Maxwell's equations, in differential form, are
$$\left\{\begin{align} \vec\nabla\cdot\vec{E}&=~\rho/\epsilon_0,\\ \vec\nabla\times\vec B~&=~\mu_0\vec J+\epsilon_0\mu_0\frac{\partial\vec E}{\partial t},\\ \vec\nabla\times\vec E~&=-\frac{\partial\vec B}{\partial t},\\ \vec\nabla\cdot\vec{B}~&=~0, \end{align}\right.$$
which are, respectively, scalar, vector, pseudovector and pseudoscalar equations.
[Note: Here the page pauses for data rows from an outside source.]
(** * RFB (VNC) handshake of the horcrux test scripts

    A shallow embedding of the two scripts that speak the RFB protocol:
    - [test_vnc_server.py]   ([MockVNCServer.handle_client], the server role),
    - [test_vnc_protocol.py] ([test_vnc_handshake], the client role).

    Both scripts are sequential programs over one blocking socket.  They are
    embedded as trees of socket actions ([proc]): every node is one call the
    script makes ([sendall], [recv], [settimeout], [close], [print]) and the
    children of a [recv] node are indexed by what the socket hands back.
    Python exceptions are values ([result]); [try]/[except]/[finally] are
    combinators on such trees.  Two operational semantics run the trees: one
    runs a single endpoint against what the network delivers ([Stream]), one
    runs the client and the server against each other over a pair of byte
    queues ([Wire]).  The listening side of the server ([start], [stop],
    [main]) is embedded apart, in [Lifecycle]. *)

From Stdlib Require Import List NArith ZArith QArith Bool Arith Lia.
From Stdlib Require Import Strings.Byte.
Import ListNotations.
Local Close Scope Q_scope.
Local Open Scope nat_scope.

Set Implicit Arguments.

(** ** Bytes, strings and [struct] *)

(** A Python [bytes] object. *)
Definition bytes := list byte.

(** A Python [str]: a sequence of Unicode code points. *)
Definition str := list N.

(** The exceptions the scripts can meet.  [OtherError] stands for every
    other subclass of [Exception] ([OSError] on a reset or closed socket,
    [MemoryError], ...). *)
Inductive exn : Type :=
| StructError
| UnicodeDecodeError
| SocketTimeout
| ConnectionRefusedError
| OtherError.

(** The outcome of a Python expression or block: a value or a raised
    exception. *)
Inductive result (A : Type) : Type :=
| Ok (a : A)
| Raised (e : exn).
Arguments Raised {A} e.

Definition exn_eqb (a b : exn) : bool :=
  match a, b with
  | StructError, StructError
  | UnicodeDecodeError, UnicodeDecodeError
  | SocketTimeout, SocketTimeout
  | ConnectionRefusedError, ConnectionRefusedError
  | OtherError, OtherError => true
  | _, _ => false
  end.

Module Struct.

Definition u8 (b : byte) : N := Byte.to_N b.

(** The byte of a number below 256. *)
Definition byte_of (v : N) : byte :=
  match Byte.of_N v with Some b => b | None => x00 end.

Inductive byteorder : Type := LittleEndian | BigEndian.

(** [struct.pack('B', v)] *)
Definition pack_B (v : N) : result bytes :=
  if (v <? 256)%N then Ok [byte_of v] else Raised StructError.

(** [struct.pack('!H', v)]: 16 bits, network order. *)
Definition pack_H_be (v : N) : result bytes :=
  if (v <? 65536)%N then Ok [byte_of (v / 256); byte_of (v mod 256)]
  else Raised StructError.

(** [struct.pack('H', v)]: 16 bits in the byte order of the host. *)
Definition pack_H_native (bo : byteorder) (v : N) : result bytes :=
  if (v <? 65536)%N then
    match bo with
    | BigEndian => Ok [byte_of (v / 256); byte_of (v mod 256)]
    | LittleEndian => Ok [byte_of (v mod 256); byte_of (v / 256)]
    end
  else Raised StructError.

(** [struct.pack('!I', v)]: 32 bits, network order. *)
Definition pack_I_be (v : N) : result bytes :=
  if (v <? 4294967296)%N then
    Ok [byte_of (v / 16777216); byte_of ((v / 65536) mod 256);
        byte_of ((v / 256) mod 256); byte_of (v mod 256)]
  else Raised StructError.

(** [struct.unpack('B', b)[0]]: exactly one byte. *)
Definition unpack_B (b : bytes) : result N :=
  match b with
  | [x] => Ok (u8 x)
  | _ => Raised StructError
  end.

(** [struct.unpack('!I', b)[0]]: exactly four bytes. *)
Definition unpack_I_be (b : bytes) : result N :=
  match b with
  | [a; b; c; d] =>
      Ok (u8 a * 16777216 + u8 b * 65536 + u8 c * 256 + u8 d)%N
  | _ => Raised StructError
  end.

(** [struct.unpack('!HH', b)] *)
Definition unpack_HH_be (b : bytes) : result (N * N) :=
  match b with
  | [a; b; c; d] => Ok (u8 a * 256 + u8 b, u8 c * 256 + u8 d)%N
  | _ => Raised StructError
  end.

(** [struct.unpack('BBBB', b)] *)
Definition unpack_BBBB (b : bytes) : result (N * N * N * N) :=
  match b with
  | [a; b; c; d] => Ok (u8 a, u8 b, u8 c, u8 d)
  | _ => Raised StructError
  end.

(** [struct.unpack('!HHH', b)] *)
Definition unpack_HHH_be (b : bytes) : result (N * N * N) :=
  match b with
  | [a; b; c; d; e; f] =>
      Ok (u8 a * 256 + u8 b, u8 c * 256 + u8 d, u8 e * 256 + u8 f)%N
  | _ => Raised StructError
  end.

(** [struct.unpack('BBB', b)] *)
Definition unpack_BBB (b : bytes) : result (N * N * N) :=
  match b with
  | [a; b; c] => Ok (u8 a, u8 b, u8 c)
  | _ => Raised StructError
  end.

(** The slice [b[i:j]] for [0 <= i <= j]. *)
Definition slice (b : bytes) (i j : nat) : bytes :=
  skipn i (firstn j b).

End Struct.

Module Str.

(** [bytes.decode('ascii')]: strict, every byte must be below 128. *)
Fixpoint decode_ascii (b : bytes) : result str :=
  match b with
  | [] => Ok []
  | x :: rest =>
      if (Struct.u8 x <? 128)%N then
        match decode_ascii rest with
        | Ok s => Ok (Struct.u8 x :: s)
        | Raised e => Raised e
        end
      else Raised UnicodeDecodeError
  end.

Definition in_range (lo hi : N) (x : byte) : bool :=
  ((lo <=? Struct.u8 x) && (Struct.u8 x <=? hi))%N.

Definition cont (x : byte) : bool := in_range 128 191 x.

Definition low6 (x : byte) : N := (Struct.u8 x mod 64)%N.

Definition cons_ok (c : N) (r : result str) : result str :=
  match r with
  | Ok s => Ok (c :: s)
  | Raised e => Raised e
  end.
Is this purely a coincidence, or is there a deeper reason for having one of each type of equation?
If I'm not mistaken, these objects correspond to (or, at least, a correspondence can be made with) the ranks of differential forms on a 3-dimensional manifold, so I guess there might be some connection with the formulation of Maxwell's equations in terms of differential forms. If this is this case, is there an underlying physical reason that our expression of the equations turns out with one of each rank of equation, or is it a purely mathematical thing?
As a final note, I might also be totally wrong about the rank of each equation. I'm going on the contents of the right-hand side. (e.g. a "magnetic charge density" would be pseudoscalar.)